Dans les graphiques qui suivent, nous pouvons donc par exemple voir si le retour à la moyenne de la rentabilité après cinq ans a été plus marqué pour les portefeuilles formés en 2001 comparativement aux portefeuilles formés en 2011. Il s’avère qu’en effet, le retour à la moyenne de la rentabilité a été relativement faible au cours des dix dernières années par rapport à la première décennie du millénaire. En outre, le retour à la moyenne de la rentabilité est cyclique. Le retour à la moyenne est clairement le plus fort pour les portefeuilles des quartiles supérieurs et inférieurs constitués lors des changements cycliques. Ironiquement, ceci coïncide avec les moments précis où les actions à faible rentabilité/valeur sont les moins chères en termes relatifs.

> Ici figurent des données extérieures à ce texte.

(** Lines 539-553. *)
Definition module_stage (env : Env) (cfg : Cfg) : M (list string * bool) :=
  let imports0 := if std_in_use cfg then ["std"%string] else [] in
  if negb (as_module cfg) then
    r <- (if std_in_use cfg then
            compile_module env "std"%string
              [hd [] (dict_get "std"%string (module_paths cfg) [])] (module_output cfg "std"%string)
          else ret false) ;;
    (if (0 <? List.length (module_paths cfg))%nat && is_cpp20_or_23 (std cfg) then
       compile_other_modules env cfg (module_paths cfg) (imports0, r)
     else ret (imports0, r))
  else ret (imports0, false).

(** Lines 555-658: the up-to-date check and the compilation. *)
Definition main_compile (env : Env) (cfg : Cfg) (recompiled_modules : bool) : M unit :=
  fun s =>
    if need_recompile (force cfg) recompiled_modules (st_fs s) (binary_path cfg)
         (source_paths cfg ++ deps_paths cfg)
    then
      (rc <- run_child env MainBuild (Some (binary_path cfg)) ;;
       match rc with
       | Some 0 => ret tt
       | Some _ => print_error_and_exit
       | None => print_error_and_exit
       end) s
    else Ok tt s.

(** Lines 660-680. *)
Definition run_stage (env : Env) (cfg : Cfg) : M unit :=
  if run cfg then
    rc <- run_child env RunProgram None ;;
    match rc with
    | Some 0 => ret tt
    | Some _ => print_error_and_exit
    | None => print_error_and_exit
    end
  else ret tt.

(** Lines 539-680; returns the imported modules.  Reaching the end of the
    script is exit code 0. *)
Definition pipeline (env : Env) (cfg : Cfg) : M (list string) :=
  mi <- module_stage env cfg ;;
  _ <- main_compile env cfg (snd mi) ;;
  _ <- run_stage env cfg ;;
  ret (fst mi).
(** The callback of [detailPage.evaluate], statement by statement. *)
Definition evaluate (document : DetailDom) : JobDetail :=
  let result := defaultDetail in
  let result := description (descNodes document) result in
  let result := setKeySkills (skillSet (skillNodes document)) result in
  let result := fold_left labelStep (allLabels document) result in
  let result := salaryFrom (salaryNodes document) result in
  let result :=
    fold_left (fun result elements => fold_left dateStep elements result)
              (dateNodes document) result in
  let result := fold_left spanStep (infoSpans document) result in
  let result :=
    if (List.length (industryTypes result) =? 0)%nat
    then fold_left sectionStep (detailSections document) result
    else result in
  result.

End Detail.

(** ** The browser, the site and rejected promises *)

(** A JavaScript [Error]. *)
Record Error := mkError { message : string }.

(** The target site as the scraper observes it during one run, address by
    address: whether [goto] is rejected (a navigation error or a navigation
    timeout), whether [waitForSelector] for the listing cards is rejected
    (its bounded wait expires), and what [evaluate] finds in the document,
    unless it is rejected (an evaluation error).  [now] is the time stamp
    [new Date().toISOString()].  The calls that do not reach the site
    ([newPage], [setUserAgent], [setViewport], [close]) resolve. *)
Record Site := mkSite {
  goto : string -> option Error;
  waitForSelector : string -> option Error;
  listingDocument : string -> Error + list CardDom;
  detailDocument : string -> Error + DetailDom;
  now : string
}.
(** Whatever the query, a result of the filter is a subsequence of the
    frame it was given. *)
Lemma search_filter_subseq : forall names q df out,
  search_filter re_compile re_search str_accessor names q df = Return out ->
  subseq out df.
Proof.
  intros names q df out H. destruct (truthy q) eqn:Hq.
  - destruct (search_filter_returns _ _ _ Hq H)
      as [rxn [rxi [_ [_ [_ [_ Ho]]]]]].
    subst out. apply filter_subseq.
  - rewrite (search_filter_falsy _ _ _ Hq) in H. injection H as <-.
    apply subseq_refl.
Qed.

Hypothesis plain_literal : plain_patterns_are_literal re_compile re_search.

(** A query without special characters keeps the rows that pass the
    letter-by-letter tests. *)
Lemma search_filter_plain_keeps : forall names q df out r,
  search_filter re_compile re_search str_accessor names q df = Return out ->
  plain q = true ->
  In r df ->
  keeps_literally q r = true ->
  In r out.
Proof.
  intros names q df out r H Hp Hin Hk. destruct (truthy q) eqn:Hq.
  - destruct (search_filter_returns _ _ _ Hq H)
      as [rxn [rxi [Hn [Hi [_ [_ Ho]]]]]].
    subst out. apply filter_In. split; [exact Hin|].
    destruct (plain_literal q true Hp) as [rxn' [Hn' Hsn]].
    destruct (plain_literal q false Hp) as [rxi' [Hi' Hsi]].
    assert (rxn' = rxn) by congruence. assert (rxi' = rxi) by congruence.
    subst rxn' rxi'.
    unfold keeps, keeps_literally in *. apply orb_true_iff in Hk.
    apply orb_true_iff. destruct Hk as [Hk | Hk].
    + left. unfold name_test, name_icontains in *.
      destruct (col_name r); try discriminate Hk.
      apply (proj1 (Hsn s)). exact Hk.
    + right. apply (proj1 (Hsi _)). exact Hk.
  - rewrite (search_filter_falsy _ _ _ Hq) in H. injection H as <-.
    exact Hin.
Qed.


End SearchFacts.

Lemma lower_char_idempotent : forall c,
  lower_char (lower_char c) = lower_char c.
Proof.
  intros c. destruct c as [[] [] [] [] [] [] [] []]; reflexivity.
Qed.

Lemma lower_idempotent : forall s, lower (lower s) = lower s.
Proof.
  induction s as [|c s IH]; simpl.
  - reflexivity.
  - rewrite lower_char_idempotent, IH. reflexivity.
Qed.

(** The name test on a plain query looks at the query and at the name
    through their lower-case forms only. *)
Lemma name_icontains_case : forall s s' q q',
  lower s = lower s' -> lower q = lower q' ->
  name_icontains (PyStr s) q = name_icontains (PyStr s') q'.
Proof.
  intros s s' q q' Hs Hq. simpl. rewrite Hs, Hq. reflexivity.
Qed.

Lemma with_derived_columns : forall json_loads i t m,
  col_id (with_derived json_loads (i, t, m)) = i /\
  col_created_at (with_derived json_loads (i, t, m)) = t /\
  col_name (with_derived json_loads (i, t, m))
    = fst (parse_metadata json_loads m) /\
  col_qa_pairs (with_derived json_loads (i, t, m))
    = snd (parse_metadata json_loads m).
Proof.
  intros json_loads i t m. unfold with_derived.
  destruct (parse_metadata json_loads m) as [n qa]. repeat split.
Qed.

(* ================================================================= *)
(** ** Statements about the filters *)

(** Lines 58-78 on three rows: the second is dated inside the range
    but matches the query neither by its name, the sentinel, nor by its
    identifier; the third is named [None]. *)
Example page_for_ali :
  filtered_df lite_compile lite_search sample_accessor 10 11 "ALI"
    (map (with_derived lite_loads) table_rows)
  = Return [mkRow (IdInt 7) (day 10 + 3600) (PyStr doc_alice) (PyStr "Alice")
              [(PyStr name_question, PyStr "Alice");
               (PyStr "Age", PyStr "30")]].
Proof. vm_compute. reflexivity. Qed.

Example page_for_3 :
  option_map (map col_id)
    (match filtered_df lite_compile lite_search sample_accessor 10 12 "3"
             (map (with_derived lite_loads) table_rows) with
     | Return out => Some out
     | Raise _ => None
     end)
  = Some [IdInt 13].
Proof. vm_compute. reflexivity. Qed.

Example search_bob_lowercase :
  search_filter lite_compile lite_search sample_accessor
    (map col_name [row_bob; row_null; row_ann]) "bo"
    [row_bob; row_null; row_ann]
  = Return [row_bob].
Proof. vm_compute. reflexivity. Qed.

Example search_by_id_digit :
  search_filter lite_compile lite_search sample_accessor
    (map col_name [row_bob; row_null; row_ann]) "4"
    [row_bob; row_null; row_ann]
  = Return [row_null].
Proof. vm_compute. reflexivity. Qed.

(** A frame whose names are numbers only: the accessor refuses the
    column and the search stops, though the identifier would match. *)
Example search_numbers_only :
  filtered_df lite_compile lite_search sample_accessor 10 10 "5" [row_five]
  = Raise AttributeError.
Proof. vm_compute. reflexivity. Qed.

(** A null name beside a number: the column is built as a column of
    numbers, and the search stops before the identifier is looked at. *)
Example search_number_and_null :
  filtered_df lite_compile lite_search sample_accessor 10 10 "6"
    [row_six_null; row_five]
  = Raise AttributeError.
Proof. vm_compute. reflexivity. Qed.

(** A search whose result holds numbers only as names cannot be run
    again on that result. *)
Example search_again_on_numbers :
  search_filter lite_compile lite_search sample_accessor
    [PyStr "Bob"; PyInt 5] "5" [row_one_bob; row_five]
  = Return [row_five] /\
  search_filter lite_compile lite_search sample_accessor
    [PyStr "Bob"; PyInt 5] "5" [row_five]
  = Raise AttributeError.
Proof. split; vm_compute; reflexivity. Qed.

(** The page may get its rows where a search of the whole frame would
    stop: the only boolean name is dated outside the range. *)
Example search_of_whole_frame_stops :
  filtered_df lite_compile lite_search sample_accessor 10 10 "1"
    [row_null_early; row_true_late]
  = Return [row_null_early] /\
  search_filter lite_compile lite_search sample_accessor
    (map col_name [row_null_early; row_true_late]) "1"
    [row_null_early; row_true_late]
  = Raise AttributeError.
Proof. split; vm_compute; reflexivity. Qed.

En ce qui concerne la convergence de la rentabilité entre les actions bon marché et les actions chères, on voit clairement qu’aux États-Unis, elle a été absente pour les portefeuilles bon marché/chers constitués entre 2012 et 2015. Ceci est cohérent avec la faible performance des actions de valeur US jusqu’en 2020. Dans l’UEM, la convergence de la rentabilité entre les titres bon marché et les titres chers sélectionnés entre 2012 et 2015 a également été faible mais elle est néanmoins restée présente. Récemment, le retour à la moyenne de la rentabilité redevient plus prononcé, tant aux États-Unis que dans l’UEM. Les actuelles révisions des prévisions de gains sont également plus fortes pour les actions meilleur marché que pour leurs homologues plus chères. Ceci va certainement contribuer à améliorer le retour à la moyenne de la rentabilité.

Penchons-nous à présent sur l’évolution de la convergence de la croissance des ventes dans le temps (une nouvelle fois 5 ans après la formation initiale du portefeuille). Il apparaît, ici aussi, que le retour à la moyenne de la croissance des ventes a été relativement faible au cours des dix dernières années comparativement au début du millénaire. Fait intéressant, la convergence de la croissance des ventes se produit sur l’ensemble du cycle. Elle n’est pas aussi cyclique que le retour à la moyenne de la rentabilité présenté précédemment.

Il n’y a quasiment pas eu de convergence de la croissance des ventes pour les actions de valeur UEM entre 2012 et 2015. La situation s’est améliorée récemment, mais la convergence reste modeste et volatile.

CONCLUSION

La convergence de la rentabilité et de la croissance des ventes a été relativement faible au cours des dix dernières années, singulièrement pour les actions de valeur. Or, les faits montrent qu’il y a un retour à la moyenne, néanmoins plus modeste. Ceci pourrait être imputable à l’importance croissante d’effets de réseau et au soutien implicite des superviseurs de la concurrence en faveur de champions régionaux capables de jouer un rôle de premier plan dans la concurrence avec les acteurs d’autres régions.

Enfin, l’analyse a une implication en matière d’investissement. Le retour à la moyenne de la rentabilité ayant un cyclique démontré, nous pouvons nous attendre à ce que ce phénomène s’accentue au cours des années qui suivant la crise du Covid-19. En fait, la convergence croissante a déjà commencé à se manifester dans les chiffres les plus récents.

Ceci, conjointement avec des valorisations relatives bon marché, de meilleures révisions des prévisions de bénéfices et un environnement caractérisé par une inflation plus élevée et une croissance économique supérieure à la moyenne, plaide en faveur d’une poursuite à court terme de la récupération des valeurs.